#### What to do:
Your answer must hold only the lines below from the line containing "unfold Composing.insert_str. pose" through the line containing "(** An operation", each reproduced exactly.
────────
Definition clear_presentation (s : EngineSession) : EngineSession :=
  set_live_candidate None (set_input_prediction None (set_additional_candidate_count 0
    (set_preview_candidate_index None (set_candidate_annotations [] (set_candidate_remainders []
      (set_display_candidates [] (set_selected_candidate 0 s))))))).

(** [reset], with the conversion session after its [reset] *)
Definition reset_session (conversion : ConversionSession) (s : EngineSession) : EngineSession :=
  set_unicode_input [] (set_zenz_cache default_cache (set_typo_corrections []
    (clear_presentation (set_backspace_correction None (set_last_was_backspace false
      (set_segment_surface_count None (set_input_mode ModeNone (set_conversion conversion s)))))))).

(** ** The text shown *)

Definition shown_surface (s : EngineSession) : ustring := surface_of (composing (conversion s)).

(** The candidate previewed, and the candidate selected *)
Definition previewed (s : EngineSession) : option Candidate :=
  index ← preview_candidate_index s; display_candidates s !! index.
Definition selected_one (s : EngineSession) : option Candidate := display_candidates s !! selected_candidate s.
Definition selected_remainder (s : EngineSession) : ustring :=
  default [] (candidate_remainders s !! selected_candidate s).

Definition current_marked_text (s : EngineSession) : ustring :=
  if decide (input_mode s = ModePreviewing) then
    match previewed s with Some c => text c | None => shown_surface s end
  else
    match (if decide (input_mode s = ModeSelecting) then selected_one s else None) with
    | Some c => text c ++ selected_remainder s
    | None => match live_candidate s with Some c => text c | None => shown_surface s end
    end.

(** ** Predictions *)

(** [zip(..).take_while(|(a, b)| a == b).count()] *)
Fixpoint shared_count (l r : list ustring) : nat :=
  match l, r with
  | x :: l, y :: r => if decide (x = y) then S (shared_count l r) else 0
  | _, _ => 0
  end.

Section predictions.
Context `{Segmentation}.

(** The edit that turns a text into the target *)
Definition suffix_edit_prediction (current target display : ustring) : option InputPrediction :=
  let current := graphemes current in
  let target := graphemes target in
  let shared := shared_count current target in
  let deleted := length current - shared in
  let append := concat (drop shared target) in
  if bool_decide (0 < deleted) || negb (bool_decide (append = []))
  then Some {| display_text := display; append_text := append; delete_count := deleted;
               predicted_candidate := None |}
  else None.

Definition ends_alphabetic (surface : ustring) : bool :=
  match last surface with Some c => is_ascii_alphabetic c | None => false end.

(** The first prediction that reads as the target and more *)
Fixpoint first_continuation (target : ustring) (deleted : nat) (cs : list Candidate) : option InputPrediction :=
  match cs with
  | [] => None
  | c :: cs =>
      match TextUtil.strip_prefix target (Kana.to_hiragana (candidate_reading c)) with
      | Some ((_ :: _) as append) =>
          Some {| display_text := text c; append_text := append; delete_count := deleted;
                  predicted_candidate := Some c |}
      | _ => first_continuation target deleted cs
      end
  end.

Definition correction_prediction (s : EngineSession) : option InputPrediction :=
  '(display, target) ← backspace_correction s;
  suffix_edit_prediction (shown_surface s) target display.

Definition input_prediction (s : EngineSession) (r : ConversionResult) : option InputPrediction :=
  match correction_prediction s with
  | Some prediction => Some prediction
  | None =>
      if decide (japanese_prediction (request_options s) ≠ PredictManual) then None
      else
        let surface := shown_surface s in
        let deleted := if ends_alphabetic surface then 1 else 0 in
        let target := take (length surface - deleted) surface in
        if decide (length target < 2) then None
        else first_continuation (Kana.to_hiragana target) deleted (prediction_results r)
  end.
End predictions.

(** ** Responses *)

Definition u32_max : N := 4294967295.

(** [n.min(u32::MAX as usize) as u32], and [n as i32] *)
Definition saturated_u32 (n : nat) : N := N.of_nat n `min` u32_max.
Definition as_i32 (n : nat) : Z := ((Z.of_nat n + 2 ^ 31) mod 2 ^ 32 - 2 ^ 31)%Z.

Fixpoint composing_count_to_protocol (c : ComposingCount) : Wire.ComposingCount :=
  match c with
  | CInput n => Wire.CountInput (saturated_u32 n)
  | CSurface n => Wire.CountSurface (saturated_u32 n)
  | CComposite l r => Wire.CountComposite (composing_count_to_protocol l) (composing_count_to_protocol r)
  end.

Definition candidate_to_protocol (index : nat) (c : Candidate) (annotation : ustring) : Wire.Candidate :=
  {| Wire.cand_text := text c; Wire.cand_value := cand_value c;
     Wire.cand_count := composing_count_to_protocol (composing_count c);
     Wire.cand_annotation := annotation; Wire.cand_index := saturated_u32 index |}.

Definition UNICODE_PREFIX : ustring := Eval vm_compute in u "U+".
(** [response.input_language = English] *)
Definition in_english (r : Wire.StateResponse) : Wire.StateResponse :=
  {| Wire.consumed := Wire.consumed r; Wire.preedit := Wire.preedit r; Wire.preedit_cursor := Wire.preedit_cursor r;
     Wire.resp_candidates := Wire.resp_candidates r; Wire.selected_candidate := Wire.selected_candidate r;
     Wire.commit := Wire.commit r; Wire.resp_reset := Wire.resp_reset r;
     Wire.lm_typo_available := Wire.lm_typo_available r; Wire.learning_available := Wire.learning_available r;
     Wire.learning_writable := Wire.learning_writable r; Wire.input_state := Wire.input_state r;
     Wire.candidate_window := Wire.candidate_window r;
     Wire.highlighted_preedit_length := Wire.highlighted_preedit_length r; Wire.prediction := Wire.prediction r;
     Wire.input_language := Wire.InputEnglish |}.

Section keys.
Context `{Segmentation} `{IterationOrder} `{Chrono} `{Icu} `{Rng} `{Marisa} {E : Type} `{Dictionary E}.
Context {M N : Type} `{ZenzLanguageModel M} `{ZenzLanguageModel N} `{Libm}.
Context (to_uppercase to_lowercase : ustring → ustring) (displays : Displays E).
Context (config : EngineConfig) (t : Moment).

#[local] Notation engine A := (action (EngineSession * Shared M N) Failure A).
#[local] Notation response := (engine Wire.StateResponse).
#[local] Notation tables := (engine_tables config).
#[local] Notation request_candidates := (request_candidates to_uppercase displays config t).
#[local] Notation request_rich_candidates := (request_rich_candidates to_uppercase displays config t).

(** ** Answers *)

Definition respond (consumed : bool) (commit : ustring) (reset : bool) : response :=
  get (λ s, make_state s consumed commit reset).
Definition handled : response := respond true [] false.
Definition ignored : response := respond false [] false.

(** The answer to a session that was reset *)
Definition respond_cleared (consumed : bool) (commit : ustring) (reset : bool) : response :=
  get (λ s, cleared_state s consumed commit reset).

(** ** The composing text *)

Definition conversion_of {A} (f : ConversionSession → option A) : engine A := a ← ask f; expect a.
Definition move_to (from to : nat) : engine () := on_conversion (move_cursor (Z.of_nat to - Z.of_nat from));; mret ().
Definition insert_direct (value : ustring) : engine () := on_conversion (insert_str tables value Direct).
Definition surface_length : engine nat := ask (λ c, length (surface (composing c))).
Definition has_text : engine bool := ask (λ c, negb (is_empty (composing c))).

Definition insert_event (event : Wire.KeyEvent) : engine () :=
  language ← get input_language;
  usual ← get session_style;
  let typed := or_else_text (Wire.key_input event) (Wire.key_text event) in
  if decide (language = English) then insert_direct typed
  else
    match usual with
    | Mapped _ =>
        if negb (bool_decide (Wire.key_input event = [])) || negb (bool_decide (Wire.intention event = []))
        then on_conversion (insert_key tables
               (if decide (Wire.intention event = []) then None else Some (Wire.intention event)) typed
               (if Wire.shift event then [Shift] else []) usual)
        else on_conversion (insert_str tables (Wire.key_text event) usual)
    | _ => on_conversion (insert_str tables (Wire.key_text event) usual)
    end.

Definition insert_separator : engine () :=
  usual ← get session_style;
  on_conversion (insert_composition_separator tables usual);;
  put (set_last_was_backspace false).

(** ** Selection *)

Definition select_and_stage_learning (c : Candidate) : engine ustring :=
  on_conversion (select_candidate_value tables t c).

(** The candidate a marked text stands for *)
Definition marked_candidate (marked : ustring) (s : EngineSession) : option Candidate :=
  match (c ← live_candidate s; if decide (text c = marked) then Some c else None) with
  | Some c => Some c
  | None => fst ∘ snd <$> list_find (λ cr : Candidate * ustring, cr.2 = [] ∧ text cr.1 = marked)
              (zip (display_candidates s) (candidate_remainders s))
  end.

Definition learn_current_marked_candidate (marked : ustring) : engine () :=
  c ← get (marked_candidate marked);
  match c with
  | Some c => select_and_stage_learning c;; mret ()
  | None => mret ()
  end.

Definition commit_candidate (c : Candidate) (remainder_mode : InputMode) : response :=
  commit ← select_and_stage_learning c;
  around ← get surrounding;
  let left_context := default [] (left around) ++ commit in
  put (λ s, set_backspace_correction None (set_last_was_backspace false (clear_presentation s)));;
  more ← has_text;
  (if more : bool then
     put (λ s, set_input_mode remainder_mode (set_segment_surface_count None s));;
     request_candidates_with_context to_uppercase displays config t true (Some left_context)
   else put (set_input_mode ModeNone));;
  more ← has_text;
  respond true commit (negb more).

Definition candidate_at (index : nat) (message : ustring) : engine Candidate :=
  shown ← get display_candidates;
  or_raise (Wire.InvalidPayload, message) (shown !! index).

Definition select_candidate_with_remainder_mode (index : nat) (remainder_mode : InputMode) : response :=
  put (set_typo_corrections []);;
  c ← candidate_at index (candidate_outside index);
  commit_candidate c remainder_mode.

Definition select_candidate (index : nat) : response := select_candidate_with_remainder_mode index ModePreviewing.

(** The candidate selected *)
Definition select_current (remainder_mode : InputMode) : response :=
  index ← get selected_candidate;
  select_candidate_with_remainder_mode index remainder_mode.

Definition forget_candidate (index : nat) : response :=
  put (set_typo_corrections []);;
  c ← candidate_at index (candidate_outside index);
  on_conversion (map_error (λ e, failed FORGET_FAILED (display_learning displays e)) (forget_learning t c));;
  put (λ s, set_live_candidate None (set_selected_candidate 0 s));;
  request_candidates;;
  handled.

Definition reset_learning : response :=
  put (set_typo_corrections []);;
  on_conversion (map_error (λ e, failed RESET_FAILED (display_learning displays e)) (Session.reset_learning t));;
  put (λ s, set_live_candidate None (set_selected_candidate 0 s));;
  more ← has_text;
  (if more : bool then request_candidates else mret ());;
  handled.

Definition select_typo_correction (index : nat) : response :=
  found ← get typo_corrections;
  correction ← or_raise (Wire.InvalidPayload, typo_outside index) (found !! index);
  reset;;
  respond_cleared true (converted_text correction) true.
(* ===== verification/EngineSpec.v ===== *)
(** * The engine of the daemon: single keys

    What the parts of the engine that need no conversion promise: the text around
    the cursor, the edit of a correction, the input of characters by their numbers,
    and the keys that leave a mode. *)

From S2P Require Import Prelude Unicode F32 Constraint InputTable Composing Dictionary LatticeIndex Lattice Prediction TextUtil Template Action LearningRecords LearningFiles Zenz ZenzEvaluator NGram LmTypo DictionaryStore UserDictionary Foreign SessionState Session ComposingSpec LearningMemory LearningMemorySpec SessionInvariant SessionProperties ZenzConvert Protocol EngineInput EngineState Engine EngineKeys.

(** ** The text around the cursor *)

Lemma first_line_spec s :
  ∃ rest, s = first_line s ++ rest ∧ NEWLINE ∉ first_line s ∧ (rest = [] ∨ head rest = Some NEWLINE).
Proof.
  induction s as [|c s (rest & IH & Hn & Hr)]; [exists []; split_and!; [done|set_solver|by left]|].
  cbn. case_decide as Hc.
  - exists (c :: s). split_and!; [done|set_solver|right; cbn; by rewrite Hc].
  - exists rest. split_and!; [cbn; by rewrite <- IH|set_solver|done].
Qed.

Lemma trim_start_suffix s : trim_start s `suffix_of` s.
Proof. induction s as [|c s IH]; [done|]. cbn. case_match; [by apply suffix_cons_r|done]. Qed.

Lemma trim_end_prefix s : trim_end s `prefix_of` s.
Proof.
  unfold trim_end. destruct (trim_start_suffix (reverse s)) as [k Hk]. exists (reverse k).
  rewrite <- reverse_app, <- Hk. by rewrite reverse_involutive.
Qed.

Lemma last_line_suffix s : last_line s `suffix_of` s ∧ NEWLINE ∉ last_line s.
Proof.
  unfold last_line. destruct (first_line_spec (reverse s)) as (rest & Hs & Hn & _). split.
  - exists (reverse rest). rewrite <- reverse_app, <- Hs. by rewrite reverse_involutive.
  - by rewrite elem_of_reverse.
Qed.

(** C33. The text around the cursor is what the client sent: when its cursor and anchor lie
    in the text, the left context ends where the selection begins, the right context
    begins where it ends, and each is a part of one line of at most thirty characters;
    the request is refused exactly when the cursor or the anchor lies outside, and
    nothing is kept when the client says that no text is available. *)
Theorem surrounding_context_spec (around : Wire.SurroundingText) :
  let text := Wire.surrounding_text around in
  let low := N.to_nat (Wire.text_cursor around `min` Wire.text_anchor around) in
  let high := N.to_nat (Wire.text_cursor around `max` Wire.text_anchor around) in
  match surrounding_context (Some around) with
  | Err _ => Wire.available around = true ∧ length text < high
  | Ok context =>
      (Wire.available around = false ∧ context = no_surrounding) ∨
      ∃ before after, Wire.available around = true ∧ high ≤ length text ∧
        context = {| left := Some before; right := Some after |} ∧
        before `suffix_of` take low text ∧ length before ≤ 30 ∧ NEWLINE ∉ before ∧
        after `prefix_of` drop high text ∧ length after ≤ 30 ∧ NEWLINE ∉ after
  end.
Proof.
  intros text low high. unfold surrounding_context. destruct (Wire.available around); cbn [negb]; [|by left].
  case_decide as Hout; [split; [done|]; subst text high; lia|].
  right. eexists _, _. split_and!; [done|subst high text; lia|reflexivity|..]; fold text.
  all: destruct (last_line_suffix (take low text)) as [Hl Hn].
  all: destruct (first_line_spec (drop high text)) as (rest & Hr & Hn' & _).
  all: pose proof (trim_start_suffix (last_line (take low text))) as Ht.
  all: pose proof (trim_end_prefix (first_line (drop high text))) as Ht'.
  all: assert (Hd : last_thirty (trim_start (last_line (take low text))) `suffix_of`
         trim_start (last_line (take low text))) by apply suffix_drop.
  - etrans; [exact Hd|]. etrans; [exact Ht|exact Hl].
  - unfold last_thirty. rewrite length_drop. lia.
  - intros Hin. apply Hn. destruct Ht as [? ->], Hd as [k Hd]. fold low in Hin. apply elem_of_app. right.
    rewrite Hd. apply elem_of_app. by right.
  - etrans; [apply prefix_take|]. etrans; [exact Ht'|]. rewrite Hr at 2. by eexists.
  - rewrite length_take. lia.
  - intros Hin. apply Hn'. destruct Ht' as [k ->]. apply elem_of_app. left.
    rewrite <- (take_drop 30 (trim_end _)). apply elem_of_app. by left.
Qed.

(** ** The edit of a correction *)

Lemma shared_count_spec (l r : list ustring) :
  let n := shared_count l r in
  n ≤ length l ∧ n ≤ length r ∧ take n l = take n r ∧ ∀ x, l !! n = Some x → r !! n ≠ Some x.
Proof.
  revert r. induction l as [|x l IH]; intros [|y r]; cbn; [naive_solver lia..|].
  case_decide as Hxy; [subst y|cbn; split_and!; [lia|lia|done|congruence]].
  destruct (IH r) as (Hl & Hr & Ht & Hn). cbn. split_and!; [lia|lia|by rewrite Ht|done].
Qed.

(** The text after an edit: the clusters that stay, and what is appended *)
Definition edited `{Segmentation} (current : ustring) (p : InputPrediction) : ustring :=
  concat (take (length (graphemes current) - delete_count p) (graphemes current)) ++ append_text p.

Lemma suffix_edit_reaches `{Segmentation} `{!SegmentationLaws} current target display :
  match suffix_edit_prediction current target display with
  | None => current = target
  | Some p => edited current p = target ∧ delete_count p ≤ length (graphemes current) ∧
      display_text p = display ∧ predicted_candidate p = None ∧
      ∀ n, n < delete_count p →
        ¬ take (length (graphemes current) - n) (graphemes current) `prefix_of` graphemes target
  end.
Proof.
  unfold suffix_edit_prediction, edited. cbv zeta.
  destruct (shared_count_spec (graphemes current) (graphemes target)) as (Hl & Hr & Ht & Hn).
  set (n := shared_count (graphemes current) (graphemes target)) in *.
  assert (Htarget : concat (take n (graphemes current)) ++ concat (drop n (graphemes target)) = target).
  { rewrite Ht, <- concat_app, take_drop. apply graphemes_concat. }
  destruct (bool_decide (0 < length (graphemes current) - n)
            || negb (bool_decide (concat (drop n (graphemes target)) = []))) eqn:Hedit.
  - cbn [delete_count append_text display_text predicted_candidate]. split_and!; [|lia|done|done|].
    + replace (length (graphemes current) - (length (graphemes current) - n)) with n by lia. done.
    + intros k Hk [rest Hprefix].
      destruct (lookup_lt_is_Some_2 (graphemes current) n) as [x Hx]; [lia|]. apply (Hn x Hx).
      rewrite Hprefix, lookup_app_l by (rewrite length_take; lia). by rewrite lookup_take_lt by lia.
  - apply orb_false_iff in Hedit as [Hd Ha%negb_false_iff%bool_decide_eq_true].
    apply bool_decide_eq_false in Hd. rewrite Ha, app_nil_r in Htarget.
    rewrite <- Htarget, take_ge by lia. symmetry. apply graphemes_concat.
Qed.

Section edit.
Context `{Segmentation} `{Hseg : !SegmentationLaws} `{IterationOrder} `{Chrono} `{Rng} `{Marisa}.
Context {M N : Type} (config : EngineConfig) (Hok : registry_ok (engine_tables config)).

Lemma retain_composing c : composing (retain_prediction_prefix c) = composing c.
Proof. unfold retain_prediction_prefix. by repeat case_match. Qed.
Lemma forget_results_composing c : composing (forget_results c) = composing c.
Proof. done. Qed.
Lemma forget_context_composing c : composing (forget_context c) = composing c.
Proof. unfold forget_context. by case_match. Qed.
Lemma set_conversion_same c s : conversion (set_conversion c s) = c.
Proof. done. Qed.

Lemma with_same_world (sh : Shared M N) : with_world (world sh) sh = sh.
Proof. by destruct sh. Qed.

Lemma insert_nothing tables ct usual : Composing.insert_str tables ct [] usual = Some ct.
Proof.
  unfold Composing.insert_str. pose proof (graphemes_concat []) as Hc. pose proof (graphemes_nonempty []) as Hn.
  destruct (graphemes []) as [|[|c g] gs]; [done|exfalso; apply Hn; by left|done].
Qed.

(** An operation on the conversion session that leaves the world alone *)
Lemma run_conversion {E' A} (m : action (ConversionSession * World) E' A) (s : EngineSession) (sh : Shared M N) c r :
  m (conversion s, world sh) = ((c, world sh), r) → on_conversion m (s, sh) = ((set_conversion c s, sh), r).
Proof. intros Hm. unfold on_conversion. by rewrite Hm, with_same_world. Qed.

Lemma run_delete {E'} (s : EngineSession) (sh : Shared M N) n ct :
  Composing.delete_backward (engine_tables config) (composing (conversion s)) n = Some ct →
  ∃ s', on_conversion (E':=E') (Session.delete_backward (engine_tables config) n) (s, sh) = ((s', sh), Return ()) ∧
    composing (conversion s') = ct.
Proof.
  intros Hct. eexists. split; [apply run_conversion|].
  - unfold Session.delete_backward, Session.edit, Session.read, update, mbind, action_bind, gets, expect, lift, modify.
    cbn [fst snd]. rewrite Hct. reflexivity.
  - by rewrite set_conversion_same, forget_context_composing, forget_results_composing, retain_composing.
Qed.

Lemma run_insert {E'} (s : EngineSession) (sh : Shared M N) value usual ct :
  Composing.insert_str (engine_tables config) (composing (conversion s)) value usual = Some ct →
  ∃ s', on_conversion (E':=E') (Session.insert_str (engine_tables config) value usual) (s, sh) = ((s', sh), Return ()) ∧
    composing (conversion s') = ct.
Proof.
  intros Hct. eexists. split; [apply run_conversion|].
  - unfold Session.insert_str, Session.edit, Session.read, update, mbind, action_bind, gets, expect, lift, modify.
    cbn [fst snd]. rewrite Hct. reflexivity.
  - by rewrite set_conversion_same, forget_results_composing, retain_composing.
Qed.
Lemma session_request_cases request :
  Wire.payload e = Some request →
  match request with
  | Wire.PStartSession _ | Wire.PStateResponse _ | Wire.PTypoCorrectionResponse _ | Wire.PProtocolError _ _ => False
  | _ => True
  end →
  hpost (ss, sh) (handle_session_request (M:=M) (L:=L) to_uppercase to_lowercase displays config t id name request)
    (λ a st, match refusal (directory_of ss) e with Some code => refused code a st | None => admitted a st end).
Proof.
  intros Hp Hrequest. unfold handle_session_request.
  eapply (hpost_bind _ _ _ (λ known st, known = ss !! name ∧ st = (ss, sh))); [by intros ? ? [= <- <-]|].
  intros known st [-> ->].
  assert (refusal (directory_of ss) e =
    match ss !! name with
    | None => Some Wire.UnknownSession
    | Some s => if (id <=? last_request_id s)%N then Some Wire.OutOfOrderRequest else None
    end) as ->.
  { unfold refusal, directory_of. rewrite Hp, lookup_fmap. by destruct request, (ss !! name). }
  destruct (ss !! name) as [s|] eqn:Hs; [|apply hpost_ret, refused_error].
  destruct (_ <=? _)%N; [apply hpost_ret, refused_error|].
  eapply (hpost_bind _ _ _ (λ _ st, st = (delete name ss, sh))); [by intros ? ? [= <- <-]|]. intros [] _ ->.
  cbv zeta. unfold admitted. rewrite Hp.
  destruct request; try done; try apply end_answers;
    eapply hpost_weaken; try first [apply response_replaced|apply typo_replaced|apply page_replaced];
    intros a st Hst; (exists s; split; [done|]); (eapply replaced_weaken; [|exact Hst]);
    intros s' p; apply followed_iff; try by split.
  split; [intros Hpage; by eapply Hpage|done].
Qed.
(* ===== verification/EngineOpen.v ===== *)
(** * The engine of the daemon: opening

    src/crates/daemon/src/engine.rs: what the engine loads when it is opened, from the
    assets and the configuration, in the order of [open_with_config]; and the engine
    of a connection. The files of the system, JSON and the models' libraries are
    parameters. *)

From S2P Require Import Frame Prelude Unicode Collections F32 Louds Constraint InputTable DefaultTables CustomTsv Composing ComposingSpec Dictionary LatticeIndex Lattice Prediction TextUtil TextReplacer Template Action LearningRecords LearningFiles LearningMemory Zenz ZenzEvaluator NGram LmTypo DictionaryStore UserDictionary Foreign Llama SessionState Session ZenzConvert Protocol EngineInput EngineState Engine EngineHandle Config.

(** [Path::join] *)
Definition SLASH : char := 47%N.
Definition join (base name : ustring) : ustring :=
  match name with
  | c :: _ => if decide (c = SLASH) then name
              else match last base with
                   | Some d => if decide (d = SLASH) then base ++ name else base ++ [SLASH] ++ name
                   | None => name
                   end
  | [] => match last base with
          | Some d => if decide (d = SLASH) then base else base ++ [SLASH]
          | None => []
          end
  end.

Record UserDictionaryItem := { item_word : ustring; item_reading : ustring; item_hint : option ustring }.

(** [serde_json::from_str] for the items *)
Class Json := {
  JsonError : Type;
  parse_items : ustring → result JsonError (list UserDictionaryItem);
}.

Inductive ConversionResourceError `{Json} :=
  | ResourceRead (path : ustring)
  | ResourceUserDictionary (error : JsonError)
  | InvalidInputTable (name : ustring)
  | ResourceDictionary (error : DictionaryError).

(** [TextReplacerError]: the file, or a line of it *)
Inductive ReplacerOpenError := ReplacerIo (path : ustring) | ReplacerMalformed (error : TextReplacerError).
(* ===== verification/ServerSpec.v ===== *)
(** * The server of the daemon: connections and the listener

    A client gets the answers of the engine to its requests, in their order, until it
    ends the stream or sends what is no frame; the listener serves its own user, and
    leaves when all it served are gone. *)

From S2P Require Import Frame Prelude Unicode Collections F32 DefaultTables Dictionary LatticeIndex Lattice LatticeSpec Prediction Template Action LearningRecords LearningFiles Zenz ZenzEvaluator Foreign SessionState Session SessionExamples ZenzConvertSpec Protocol EngineState Engine EngineHandle EngineExamples Config EngineOpen Server.

(** ** A connection *)

Section connection.
Context `{Chrono} `{Codec} (display_io : ustring) (display_codec : CodecError → ustring).
Context {S : Type} (answer : Moment → Wire.Envelope → action S Empty_set Wire.Envelope).

#[local] Notation serve := (serve_rounds display_io display_codec answer).
#[local] Notation error_reply := (frame_error_envelope display_io display_codec).

(** The answers to requests at their times *)
Fixpoint answer_all (requests : list (Moment * Wire.Envelope)) : action S Empty_set (list Wire.Envelope) :=
  match requests with
  | [] => mret []
  | (t, request) :: requests => a ← answer t request; rest ← answer_all requests; mret (a :: rest)
  end.

(** What is written for envelopes *)
Definition written (es : list Wire.Envelope) (frames : list (list byte)) : Prop :=
  Forall2 (λ e bytes, write_envelope e = Ok bytes) es frames.

Lemma written_all es frames : (λ e, @write_envelope wire_protobuf e) <$> es = Ok <$> frames → written es frames.
Proof.
  revert frames. induction es as [|e es IH]; intros [|frame frames]; [constructor|done|done|].
  intros [= He Hes]. constructor; [exact He|by apply IH].
Qed.

(** What the generated code reads back *)
Definition readable (es : list Wire.Envelope) : Prop := Forall (λ e, decode_wire (encode_wire e) = Ok e) es.

(** Rounds in which requests arrive at these times, and nothing in the others; the client
    reads what it is sent. *)
Inductive arrivals : list Round → list Moment → Prop :=
  | arrivals_nil : arrivals [] []
  | arrivals_quiet r rounds ts :
      wait_for_readable (polls r) = Some (Ok false) → arrivals rounds ts → arrivals (r :: rounds) ts
  | arrivals_request r rounds ts :
      wait_for_readable (polls r) = Some (Ok true) → writable r = true → arrivals rounds ts →
      arrivals (r :: rounds) (round_time r :: ts).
────────
#### Answer box:
  unfold Composing.insert_str. pose proof (graphemes_concat []) as Hc. pose proof (graphemes_nonempty []) as Hn.
  destruct (graphemes []) as [|[|c g] gs]; [done|exfalso; apply Hn; by left|done].
Qed.

(** An operation on the conversion session that leaves the world alone *)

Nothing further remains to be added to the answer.